Nucleare iraniano, i Grandi riuniti a Ginevra
 











Un po’ in sordina (anche se la questione riguarda una delle regioni più turbolente, destabilizzate e destabilizzanti del pianeta), si è aperto a Ginevra il terzo giorno di colloqui sul delicato e spinoso tema del nucleare iraniano. Nella città svizzera sono riuniti da ieri il sottosegretario americano Kerry e il ministro degli esteri iraniano Javad Zarif. E oggi arriva anche il ministro degli Esteri russo, Serghiei Lavrov, che ha lasciato Mosca in mattinata: segno, evidentemente, che si entra nel vivo, visto che Mosca è uno dei maggiori alleati di Teheran. La giornata ha preso il via con un bilaterale tra Kerry e il capo della diplomazia Ue Catherine Ashton per fare il punto sul tentativo di trovare un’intesa. Dopo il faccia a faccia, i due responsabili si riuniranno di nuovo con il ministro Zarif. Ieri, i colloqui a tre, che si sono conclusi a tarda sera, sono stati definiti «buoni» oltre che «intensi», ma evidentemente molti nodi restano dasciogliere. Primo tra tutti: la volontà di Teheran di realizzare un reattore per la produzione di plutonio, su cui Kerry e Ashton si sono detti contrari. In sostanza: l’Iran chiede di poter continuare a sviluppare il nucleare per usi civili; Usa e Ue vogliono essere certi, però, che la tecnologia atomica non venga impiegata per scopi militari.

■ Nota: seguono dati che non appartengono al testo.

(* ===== verification/Values.v ===== *)
(** * Values and documents

    The values a MongoDB document holds once pymongo has decoded it into
    Python objects, and documents as Python dicts (ordered association
    lists with unique keys).  [strip_id] is the dict comprehension
    [{k: v for k, v in d.items() if k != "_id"}] of main.py (lines 94,
    99, 104); [truthy_env] is Python truthiness of an [os.getenv] result
    (main.py lines 39-40). *)
From S2P Require Import Prelude.
Local Close Scope Q_scope.

(** ** Python values *)

(** [VFloat] carries the exact rational value of a finite double: the
    only float comparisons the program makes are Pydantic's [ge=0] and
    [le=5], which are exact on doubles.  [VOid] is a BSON ObjectId and
    [VOther] stands for every value no schema field accepts (datetime,
    nested dict, bytes), identified by a tag. *)
Inductive pyval : Type :=
  | VNone
  | VBool (b : bool)
  | VInt (z : Z)
  | VFloat (q : Q)
  | VStr (s : string)
  | VList (vs : list pyval)
  | VOid (n : N)
  | VOther (tag : string).

(** A document: the key/value pairs of a Python dict in insertion order. *)
Abbreviation document := (list (string * pyval)).

Definition keys (d : document) : list string := map fst d.

(** Every dict has pairwise distinct keys. *)
Definition dict_wf (d : document) : Prop := NoDup (keys d).

(** [d.get(k)] *)
Fixpoint dict_get (k : string) (d : document) : option pyval :=
  match d with
  | [] => None
  | (k', v) :: d' => if String.eqb k k' then Some v else dict_get k d'
  end.

(** [{k: v for k, v in d.items() if k != "_id"}] *)
Definition strip_id (d : document) : document :=
  filter (fun kv => kv.1 <> "_id") d.

(** Python truthiness of [os.getenv(name)]: unset and [""] are falsy. *)
Definition truthy_env (o : option string) : bool :=
  match o with
  | Some s => negb (String.eqb s "")
  | None => false
  end.

(** BSON equality, as the store compares a filter value with a field:
    ints and doubles compare by numeric value. *)
Fixpoint bson_eqb (x y : pyval) : bool :=
  match x, y with
  | VNone, VNone => true
  | VBool a, VBool b => Bool.eqb a b
  | VInt a, VInt b => Z.eqb a b
  | VInt a, VFloat q => Qeq_bool (inject_Z a) q
  | VFloat q, VInt a => Qeq_bool q (inject_Z a)
  | VFloat p, VFloat q => Qeq_bool p q
  | VStr a, VStr b => String.eqb a b
  | VList xs, VList ys =>
      (fix go (xs ys : list pyval) : bool :=
         match xs, ys with
         | [], [] => true
         | x :: xs', y :: ys' => bson_eqb x y && go xs' ys'
         | _, _ => false
         end) xs ys
  | VOid a, VOid b => N.eqb a b
  | VOther a, VOther b => String.eqb a b
  | _, _ => false
  end.

(** A query [{k: q}] matches a field equal to [q], or an array field
    with an element equal to [q]; a missing field does not match. *)
Definition field_matches (v q : pyval) : bool :=
  bson_eqb v q ||
  match v with VList vs => existsb (fun x => bson_eqb x q) vs | _ => false end.

Definition filter_doc := list (string * pyval).

Definition doc_matches (f : filter_doc) (d : document) : bool :=
  forallb (fun kq => match dict_get kq.1 d with
                     | Some v => field_matches v kq.2
                     | None => false
                     end) f.

(** ** Lemmas *)

Lemma dict_get_Some_In k d v : dict_get k d = Some v -> (k, v) ∈ d.
Proof.
  induction d as [|[k' v'] d IH]; cbn; [discriminate|].
  destruct (String.eqb_spec k k') as [->|]; [intros [= ->]; left|].
  intros H. right. by apply IH.
Qed.

Lemma dict_get_None k d : dict_get k d = None <-> k ∉ keys d.
Proof.
  induction d as [|[k' v'] d IH]; cbn; [split; [intros _; apply not_elem_of_nil|done]|].
  rewrite not_elem_of_cons, <- IH.
  destruct (String.eqb_spec k k') as [->|]; naive_solver.
Qed.

Lemma dict_get_In_wf k d v : dict_wf d -> (k, v) ∈ d -> dict_get k d = Some v.
Proof.
  unfold dict_wf, keys. induction d as [|[k' v'] d IH]; cbn;
    [intros _ ?%elem_of_nil; done|].
  intros [Hn Hnd]%NoDup_cons Hin%elem_of_cons.
  destruct (String.eqb_spec k k') as [->|Hne].
  - destruct Hin as [[= ->]|Hin]; [done|].
    exfalso. apply Hn. apply list_elem_of_fmap. by exists (k', v).
  - destruct Hin as [[= -> ->]|Hin]; [done|]. by apply IH.
Qed.

Lemma strip_id_get k d : k <> "_id" -> dict_get k (strip_id d) = dict_get k d.
Proof.
  intros Hk. unfold strip_id. induction d as [|[k' v] d IH]; [done|].
  rewrite filter_cons. cbn [fst].
  case_decide as Hk'; cbn; rewrite IH; [done|].
  destruct (String.eqb_spec k k'); congruence.
Qed.

Lemma strip_id_get_id d : dict_get "_id" (strip_id d) = None.
Proof.
  apply dict_get_None. unfold strip_id, keys.
  intros ([k v] & -> & Hin)%list_elem_of_fmap. apply list_elem_of_filter in Hin.
  naive_solver.
Qed.

Lemma strip_id_keys d : keys (strip_id d) = filter (fun k => k <> "_id") (keys d).
Proof.
  unfold strip_id, keys. induction d as [|[k v] d IH]; [done|].
  rewrite !filter_cons. cbn. case_decide; cbn; by rewrite IH.
Qed.

Lemma strip_id_wf d : dict_wf d -> dict_wf (strip_id d).
Proof. unfold dict_wf. rewrite strip_id_keys. apply NoDup_filter. Qed.

Lemma strip_id_idem d : strip_id (strip_id d) = strip_id d.
Proof. unfold strip_id. rewrite list_filter_filter. apply list_filter_iff. naive_solver. Qed.

Lemma strip_id_no_id d : "_id" ∉ keys d -> strip_id d = d.
Proof.
  unfold strip_id, keys. induction d as [|[k v] d IH]; [done|].
  cbn [map fst]. intros [Hk Hd]%not_elem_of_cons. rewrite filter_cons_True; [|done].
  by rewrite IH.
Qed.

Lemma strip_id_cons_id v d : strip_id (("_id", v) :: d) = strip_id d.
Proof. unfold strip_id. rewrite filter_cons_False; naive_solver. Qed.

Lemma doc_matches_nil d : doc_matches [] d = true.
Proof. done. Qed.

#[export] Hint Rewrite strip_id_get_id strip_id_idem strip_id_cons_id doc_matches_nil : ckx_rw.
#[export] Hint Resolve strip_id_wf : ckx.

Comunque, nonostante il fermo no di Israele (totalmente contraria a questi colloqui), i negoziati sul programma nucleare di Teheran del cosiddetto 5+1 (i membri permanenti del consiglio di sicurezza Onu, Gran Bretagna, Cina, Francia, Russia, Usa a cui si aggiunge la Germania) procedono. Già ieri hanno registrato una accelerazione significativa con l’arrivo a sorpresa a Ginevra di Kerry; oggi quella di Lavrov conferma che l’intenzione è quella di trovare un accordo. E infatti da ieri si rincorrono voci che questa girandola di vertici stia per sfociare in un «accordo storico», ancorché «preliminare», anche se la Francia gela tutti: al momento«non c’è certezza che si raggiunga una intesa - ha detto il ministro degli Esteri francese, Laurent Fabius - C’è una bozza iniziale che non accettiamo». Il che costituisce comunque una conferma che una bozza c’è.
I nodi da sciogliere senza i quali Parigi non firmerà intese, secondo il capo del Quai d’Orsay, sono la sospensione delle operazione al reattore al plutonio di Arak durante la fase negoziale e cosa fare dello stock di uranio già arricchito al 20% da Teheran. Last but not least, Fabius ha sottolineato che nell’ambito di un’eventuale intesa, «dovranno essere tenute nel debito conto le preoccupazioni per la sicurezza espresse da Israele e dai Paesi della regione (cioè Arabia Saudita e le altre petromonarchie sunnite, ndr)».
E già. Questo è forse il terreno più insidioso, lo scoglio sul quale la trattativa rischia infrangersi. La netta contrarietà di Israele, infatti, sta mettendo a dura prova la storica alleanza e amicizia con gli Usa, che al contrario sono determinati atrovare l’intesa con Teheran. Queso argomento è stato alc entro di una telefonata, ieri sera, tra il presidente americano Barack Obama e il premier israeliano Benjamin Netanyahu. Un colloquio - hanno reso noto alla casa Bianca - in cui sono stati discussi «i nostri attuali sforzi per far avanzare una soluzione pacifica delle preoccupazioni della comunità internazionale sul programma nucleare iraniano». Obama ha aggiornato Netanyahu sui negoziati in corso a Ginevra tra Iran e i 5+1 ed ha sottolineato «il suo forte impegno per impedire che l’Iran ottenga l’arma nucleare».